REQUIRED ACTION »
Only the lines below, from the one with "z1 ++ [] = z2 ++ [] -> tx_unsigned" through the one with "(check lift (validate_v2_domain", are to be written out, exactly.

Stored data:
-- Opening Marker --

Definition verify_transaction_signatures (tx : Transaction) (state : ChainState) : outcome unit :=
  check lift (validate_transaction_version_v1 tx) in
  let? message := expect (signing_message tx) in
  lift (verify_transaction_signatures_with_message tx state message).
Definition verify_transaction_signatures_v2 (tx : Transaction) (state : ChainState)
    (chain_id : string) : outcome unit :=
  let? message := signing_message_v2 tx chain_id in
  lift (verify_transaction_signatures_with_message tx state message).
End tx.

(** ** Well-typed transactions *)

Definition input_typed (i : TxInput) : Prop := outpoint_typed (in_previous_output i).
Definition output_typed (o : TxOutput) : Prop := in_u 64 (out_amount o).
Definition tx_typed (tx : Transaction) : Prop :=
  in_u 32 (tx_version tx) /\ Forall input_typed (tx_inputs tx) /\
  Forall output_typed (tx_outputs tx) /\ in_u 64 (tx_fee tx) /\ in_u 64 (tx_nonce tx).

#[global] Instance tx_typed_dec tx : Decision (tx_typed tx).
Proof. unfold tx_typed, input_typed, output_typed, outpoint_typed. apply _. Defined.

(** ** The serializers implement [Delimited] *)

#[global] Instance canonical_outpoint_bytes_delimited :
  Delimited outpoint_typed canonical_outpoint_bytes.
Proof.
  intros a b x y r s Ha Hb Hx Hy Heq. unfold canonical_outpoint_bytes, outpoint_typed in *.
  peel (fun _ : string => True) encode_len_prefixed_str.
  peel (fun x => 0 <= x < 256 ^ Z.of_nat 4) (fixed 4).
  destruct a, b; simpl in *; simplify_eq; done.
Qed.
#[global] Instance canonical_tx_input_bytes_delimited :
  Delimited input_typed canonical_tx_input_bytes.
Proof.
  intros a b x y r s Ha Hb Hx Hy Heq. unfold canonical_tx_input_bytes, input_typed in *.
  peel outpoint_typed canonical_outpoint_bytes.
  peel (fun _ : string => True) encode_len_prefixed_str.
  peel (fun _ : string => True) encode_len_prefixed_str.
  destruct a, b; simpl in *; simplify_eq; done.
Qed.
#[global] Instance canonical_tx_output_bytes_delimited :
  Delimited output_typed canonical_tx_output_bytes.
Proof.
  intros a b x y r s Ha Hb Hx Hy Heq. unfold canonical_tx_output_bytes, output_typed in *.
  peel (fun _ : string => True) encode_len_prefixed_str.
  peel (fun x => 0 <= x < 256 ^ Z.of_nat 8) (fixed 8).
  destruct a, b; simpl in *; simplify_eq; done.
Qed.

(** What a transaction id does not cover: the [txid] field. *)
Definition tx_body (tx : Transaction) : Transaction :=
  mkTransaction "" (tx_version tx) (tx_inputs tx) (tx_outputs tx) (tx_fee tx) (tx_nonce tx).
(** What a signature does not cover: the [txid] field and the signatures. *)
Definition strip_signature (i : TxInput) : TxInput :=
  mkTxInput (in_previous_output i) (in_public_key i) "".
Definition tx_unsigned (tx : Transaction) : Transaction :=
  mkTransaction "" (tx_version tx) (map strip_signature (tx_inputs tx))
    (tx_outputs tx) (tx_fee tx) (tx_nonce tx).

(** The unsigned input serializer sees an input without its signature. *)
Definition unsigned_input_bytes' (i : OutPoint * string) : option bytes :=
  emit [canonical_outpoint_bytes i.1; encode_len_prefixed_str i.2].
#[global] Instance unsigned_input_bytes_delimited :
  Delimited (fun i => outpoint_typed i.1) unsigned_input_bytes'.
Proof.
  intros [a1 a2] [b1 b2] x y r s Ha Hb Hx Hy Heq. unfold unsigned_input_bytes' in *. cbn [fst snd] in *.
  peel outpoint_typed canonical_outpoint_bytes.
  peel (fun _ : string => True) encode_len_prefixed_str.
  simplify_eq; done.
Qed.
Definition signed_part (i : TxInput) : OutPoint * string := (in_previous_output i, in_public_key i).
Lemma encode_unsigned_inputs l :
  encode_vec unsigned_tx_input_bytes l = encode_vec unsigned_input_bytes' (map signed_part l).
Proof. unfold encode_vec. rewrite length_map, map_map. done. Qed.
Lemma signed_part_strip l1 l2 :
  map signed_part l1 = map signed_part l2 -> map strip_signature l1 = map strip_signature l2.
Proof.
  revert l2. induction l1 as [|[] l1 IH]; intros [|[] l2] Heq; simplify_eq/=; [done|].
  f_equal; auto.
Qed.
Lemma Forall_signed_part l :
  Forall input_typed l -> Forall (fun i => outpoint_typed i.1) (map signed_part l).
Proof. intros Hl. by apply Forall_map. Qed.
#[global] Hint Resolve Forall_signed_part : core.

(** The serialized body shared by v1 and v2, after the domain prefix. *)
Lemma tx_fields_inj tx1 tx2 z1 z2 :
  tx_typed tx1 -> tx_typed tx2 ->
  emit [fixed 4 (tx_version tx1); encode_vec canonical_tx_input_bytes (tx_inputs tx1);
        encode_vec canonical_tx_output_bytes (tx_outputs tx1); fixed 8 (tx_fee tx1);
        fixed 8 (tx_nonce tx1)] = Some z1 ->
  emit [fixed 4 (tx_version tx2); encode_vec canonical_tx_input_bytes (tx_inputs tx2);
        encode_vec canonical_tx_output_bytes (tx_outputs tx2); fixed 8 (tx_fee tx2);
        fixed 8 (tx_nonce tx2)] = Some z2 ->
  z1 ++ [] = z2 ++ [] -> tx_body tx1 = tx_body tx2.
Proof.
  intros (?&?&?&?&?) (?&?&?&?&?) Hz1 Hz2 Heq.
  peel (fun x => 0 <= x < 256 ^ Z.of_nat 4) (fixed 4).
  peel (Forall input_typed) (encode_vec canonical_tx_input_bytes).
  peel (Forall output_typed) (encode_vec canonical_tx_output_bytes).
  peel (fun x => 0 <= x < 256 ^ Z.of_nat 8) (fixed 8).
  peel (fun x => 0 <= x < 256 ^ Z.of_nat 8) (fixed 8).
  unfold tx_body. congruence.
Qed.
Lemma unsigned_fields_inj tx1 tx2 z1 z2 :
  tx_typed tx1 -> tx_typed tx2 ->
  emit [fixed 4 (tx_version tx1); encode_vec unsigned_tx_input_bytes (tx_inputs tx1);
        encode_vec canonical_tx_output_bytes (tx_outputs tx1); fixed 8 (tx_fee tx1);
        fixed 8 (tx_nonce tx1)] = Some z1 ->
  emit [fixed 4 (tx_version tx2); encode_vec unsigned_tx_input_bytes (tx_inputs tx2);
        encode_vec canonical_tx_output_bytes (tx_outputs tx2); fixed 8 (tx_fee tx2);
        fixed 8 (tx_nonce tx2)] = Some z2 ->
  z1 ++ [] = z2 ++ [] -> tx_unsigned tx1 = tx_unsigned tx2.
Proof.
  intros (?&?&?&?&?) (?&?&?&?&?) Hz1 Hz2 Heq. rewrite !encode_unsigned_inputs in *.
  peel (fun x => 0 <= x < 256 ^ Z.of_nat 4) (fixed 4).
  peel (Forall (fun i : OutPoint * string => outpoint_typed i.1)) (encode_vec unsigned_input_bytes').
  peel (Forall output_typed) (encode_vec canonical_tx_output_bytes).
  peel (fun x => 0 <= x < 256 ^ Z.of_nat 8) (fixed 8).
  peel (fun x => 0 <= x < 256 ^ Z.of_nat 8) (fixed 8).
  unfold tx_unsigned.
  match goal with E : map signed_part _ = _ |- _ => apply signed_part_strip in E end. congruence.
Qed.

Lemma canonical_transaction_bytes_inj tx1 tx2 b :
  tx_typed tx1 -> tx_typed tx2 ->
  canonical_transaction_bytes tx1 = Some b -> canonical_transaction_bytes tx2 = Some b ->
  tx_body tx1 = tx_body tx2.
Proof.
  intros Ht1 Ht2 H1 H2. unfold canonical_transaction_bytes in *.
  assert (Heq : b ++ [] = b ++ []) by done. revert H1 H2 Heq.
  generalize b at 1 3 as b1. intros b1 H1 H2 Heq.
  peel (fun _ : bytes => True) encode_len_prefixed_bytes. by eapply tx_fields_inj.
Qed.
Lemma signing_message_inj tx1 tx2 b :
  tx_typed tx1 -> tx_typed tx2 ->
  signing_message tx1 = Some b -> signing_message tx2 = Some b ->
  tx_unsigned tx1 = tx_unsigned tx2.
Proof.
  intros Ht1 Ht2 H1 H2. unfold signing_message, canonical_unsigned_transaction_bytes in *.
  assert (Heq : b ++ [] = b ++ []) by done. revert H1 H2 Heq.
  generalize b at 1 3 as b1. intros b1 H1 H2 Heq.
  peel (fun _ : bytes => True) encode_len_prefixed_bytes. by eapply unsigned_fields_inj.
Qed.

Lemma v2_Ok tx chain_id (o : option bytes) b :
  (check lift (validate_v2_domain tx chain_id) in expect o) = Ok b <->
  tx_version tx = TRANSACTION_VERSION_V2 /\ chain_id <> "" /\ o = Some b.
Proof.
  unfold validate_v2_domain. destruct (Z.eqb_spec (tx_version tx) TRANSACTION_VERSION_V2);
    simpl; [|naive_solver]. case_bool_decide; simpl; [naive_solver|].
  destruct o; simpl; naive_solver.
Qed.
Lemma canonical_transaction_bytes_v2_inj tx1 tx2 c1 c2 b :
  tx_typed tx1 -> tx_typed tx2 ->
  canonical_transaction_bytes_v2 tx1 c1 = Ok b -> canonical_transaction_bytes_v2 tx2 c2 = Ok b ->
  tx_body tx1 = tx_body tx2 /\ c1 = c2.
Proof.
  intros Ht1 Ht2 (_ & _ & H1)%v2_Ok (_ & _ & H2)%v2_Ok.
  assert (Heq : b ++ [] = b ++ []) by done. revert H1 H2 Heq.
  generalize b at 1 3 as b1. intros b1 H1 H2 Heq.
  peel (fun _ : bytes => True) encode_len_prefixed_bytes.
  peel (fun _ : string => True) encode_len_prefixed_str.
  split; [by eapply tx_fields_inj|done].
Qed.
Lemma signing_message_v2_inj tx1 tx2 c1 c2 b :
  tx_typed tx1 -> tx_typed tx2 ->
  signing_message_v2 tx1 c1 = Ok b -> signing_message_v2 tx2 c2 = Ok b ->
  tx_unsigned tx1 = tx_unsigned tx2 /\ c1 = c2.
Proof.
  intros Ht1 Ht2 (_ & _ & H1)%v2_Ok (_ & _ & H2)%v2_Ok.
  assert (Heq : b ++ [] = b ++ []) by done. revert H1 H2 Heq.
  generalize b at 1 3 as b1. intros b1 H1 H2 Heq.
  peel (fun _ : bytes => True) encode_len_prefixed_bytes.
  peel (fun _ : string => True) encode_len_prefixed_str.
  split; [by eapply unsigned_fields_inj|done].
Qed.

Lemma domain_separated (d1 d2 : string) l1 l2 b :
  d1 <> d2 ->
  emit (encode_len_prefixed_bytes (str_bytes d1) :: l1) = Some b ->
  emit (encode_len_prefixed_bytes (str_bytes d2) :: l2) = Some b -> False.
Proof.
  intros Hne H1 H2. assert (Heq : b ++ [] = b ++ []) by done.
  destruct (emit_peel (fun _ => True) encode_len_prefixed_bytes _ _ _ _ _ _ _ _ I I H1 H2 Heq)
    as [Hd%(inj str_bytes) _]. done.
Qed.

Section signatures.
Context `{Crypto}.

(** What one accepted input shows. *)
Definition input_authorized (state : ChainState) (message : bytes) (i : TxInput) : Prop :=
  exists owner pk sig,
    referenced_output_address state (in_previous_output i) = Some owner /\
    address_from_public_key (in_public_key i) = owner /\
    hex_decode (in_public_key i) = Some pk /\ length pk = 32%nat /\
    hex_decode (in_signature i) = Some sig /\ length sig = 64%nat /\
    ed25519_key_ok pk = true /\ ed25519_verify pk message sig = true.

Lemma array_of_Some n b c : array_of n b = Some c <-> c = b /\ length b = n.
Proof. unfold array_of. case_decide; naive_solver. Qed.

Lemma verify_input_Ok state message i :
  verify_input state message tt i = Ok tt <-> input_authorized state message i.
Proof.
  unfold verify_input, input_authorized. split.
  - intros Hv. inv_ok. bool_props.
    repeat match goal with E : array_of _ _ = Some _ |- _ => apply array_of_Some in E as [-> ?] end.
    apply dec_stable in Hdec. eauto 15.
  - intros (owner & pk & sig & -> & <- & -> & Hpk & -> & Hsig & Hk & Hv). simpl.
    rewrite decide_False by naive_solver.
    rewrite (proj2 (array_of_Some 32 pk pk)), (proj2 (array_of_Some 64 sig sig)) by done. simpl.
    by rewrite Hk, Hv.
Qed.

Lemma verify_with_message_Ok tx state message :
  verify_transaction_signatures_with_message tx state message = Ok tt <->
  Forall (input_authorized state message) (tx_inputs tx).
Proof.
  unfold verify_transaction_signatures_with_message. rewrite try_fold_unit.
  apply Forall_iff. intros i. apply verify_input_Ok.
Qed.

Lemma lift_Ok {A} (r : result PulseError A) a : lift r = Ok a <-> r = Ok a.
Proof. destruct r; simpl; naive_solver. Qed.

Lemma verify_signatures_iff tx state :
  verify_transaction_signatures tx state = Ok tt <->
  tx_version tx = TRANSACTION_VERSION_V1 /\
  exists m, signing_message tx = Some m /\ Forall (input_authorized state m) (tx_inputs tx).
Proof.
  unfold verify_transaction_signatures, validate_transaction_version_v1.
  destruct (Z.eqb_spec (tx_version tx) TRANSACTION_VERSION_V1) as [Hv|]; simpl; [|naive_solver].
  destruct (signing_message tx) as [m|]; simpl; [|naive_solver].
  rewrite lift_Ok, verify_with_message_Ok. naive_solver.
Qed.

(** A v1 transaction id binds the whole transaction except the [txid] field
    itself: version, every input with its key and signature, every output, fee
    and nonce (unless the two serializations collide under SHA-256). *)
Lemma compute_txid_binding `{!CryptoLaws} tx1 tx2 b1 b2 :
  tx_typed tx1 -> tx_typed tx2 ->
  canonical_transaction_bytes tx1 = Some b1 -> canonical_transaction_bytes tx2 = Some b2 ->
  collision_free [b1; b2] ->
  compute_txid tx1 = compute_txid tx2 -> tx_body tx1 = tx_body tx2.
Proof.
  unfold compute_txid. intros Ht1 Ht2 Hb1 Hb2 Hcf. rewrite Hb1, Hb2.
  intros [= Heq%(inj hex_encode)]. apply Hcf in Heq; [|set_solver..]. subst b2.
  by apply (canonical_transaction_bytes_inj tx1 tx2 b1).
Qed.

(** A v2 transaction id binds the transaction and the chain id, so the same
    signed transaction has distinct ids on distinct chains. *)
Lemma compute_txid_v2_binding `{!CryptoLaws} tx1 tx2 c1 c2 b1 b2 h :
  tx_typed tx1 -> tx_typed tx2 ->
  canonical_transaction_bytes_v2 tx1 c1 = Ok b1 -> canonical_transaction_bytes_v2 tx2 c2 = Ok b2 ->
  collision_free [b1; b2] ->
  compute_txid_v2 tx1 c1 = Ok h -> compute_txid_v2 tx2 c2 = Ok h ->
  tx_body tx1 = tx_body tx2 /\ c1 = c2.
Proof.
  unfold compute_txid_v2. intros Ht1 Ht2 Hb1 Hb2 Hcf. rewrite Hb1, Hb2.
  intros [= <-] [= Heq%(inj hex_encode)]. apply Hcf in Heq; [|set_solver..]. subst b2.
  by apply (canonical_transaction_bytes_v2_inj tx1 tx2 c1 c2 b1).
Qed.

(** Replay protection.  A message signed under v2 binds the chain id and
    every field of the transaction but the id and the signatures, and it is
    never also the signing message of a v1 transaction. *)
Lemma signing_message_v2_binding tx1 tx2 c1 c2 m :
  tx_typed tx1 -> tx_typed tx2 -> signing_message_v2 tx1 c1 = Ok m ->
  signing_message tx2 <> Some m /\
  (signing_message_v2 tx2 c2 = Ok m -> tx_unsigned tx1 = tx_unsigned tx2 /\ c1 = c2).
Proof.
  intros Ht1 Ht2 H1. split; [|by apply signing_message_v2_inj].
  apply v2_Ok in H1 as (_ & _ & H1). intros H2.
  eapply (domain_separated UNSIGNED_TX_V2_DOMAIN UNSIGNED_TX_V1_DOMAIN); [done|exact H1|exact H2].
Qed.

(** Signature verification of a v1 transaction succeeds exactly when its
    version is 1 and every input spends an output, known to the UTXO set or the
    mempool, whose address is that of the input's key, with a 64-byte signature
    the 32-byte key accepts over the canonical message. *)
Lemma verify_transaction_signatures_spec tx state :
  verify_transaction_signatures tx state = Ok tt <->
  tx_version tx = TRANSACTION_VERSION_V1 /\
  exists m, signing_message tx = Some m /\ Forall (input_authorized state m) (tx_inputs tx).
Proof. apply verify_signatures_iff. Qed.
End signatures.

-- Closing Marker --

EXERCISE SOLUTION »
  z1 ++ [] = z2 ++ [] -> tx_unsigned tx1 = tx_unsigned tx2.
Proof.
  intros (?&?&?&?&?) (?&?&?&?&?) Hz1 Hz2 Heq. rewrite !encode_unsigned_inputs in *.
  peel (fun x => 0 <= x < 256 ^ Z.of_nat 4) (fixed 4).
  peel (Forall (fun i : OutPoint * string => outpoint_typed i.1)) (encode_vec unsigned_input_bytes').
  peel (Forall output_typed) (encode_vec canonical_tx_output_bytes).
  peel (fun x => 0 <= x < 256 ^ Z.of_nat 8) (fixed 8).
  peel (fun x => 0 <= x < 256 ^ Z.of_nat 8) (fixed 8).
  unfold tx_unsigned.
  match goal with E : map signed_part _ = _ |- _ => apply signed_part_strip in E end. congruence.
Qed.

Lemma canonical_transaction_bytes_inj tx1 tx2 b :
  tx_typed tx1 -> tx_typed tx2 ->
  canonical_transaction_bytes tx1 = Some b -> canonical_transaction_bytes tx2 = Some b ->
  tx_body tx1 = tx_body tx2.
Proof.
  intros Ht1 Ht2 H1 H2. unfold canonical_transaction_bytes in *.
  assert (Heq : b ++ [] = b ++ []) by done. revert H1 H2 Heq.
  generalize b at 1 3 as b1. intros b1 H1 H2 Heq.
  peel (fun _ : bytes => True) encode_len_prefixed_bytes. by eapply tx_fields_inj.
Qed.
Lemma signing_message_inj tx1 tx2 b :
  tx_typed tx1 -> tx_typed tx2 ->
  signing_message tx1 = Some b -> signing_message tx2 = Some b ->
  tx_unsigned tx1 = tx_unsigned tx2.
Proof.
  intros Ht1 Ht2 H1 H2. unfold signing_message, canonical_unsigned_transaction_bytes in *.
  assert (Heq : b ++ [] = b ++ []) by done. revert H1 H2 Heq.
  generalize b at 1 3 as b1. intros b1 H1 H2 Heq.
  peel (fun _ : bytes => True) encode_len_prefixed_bytes. by eapply unsigned_fields_inj.
Qed.

Lemma v2_Ok tx chain_id (o : option bytes) b :
  (check lift (validate_v2_domain tx chain_id) in expect o) = Ok b <->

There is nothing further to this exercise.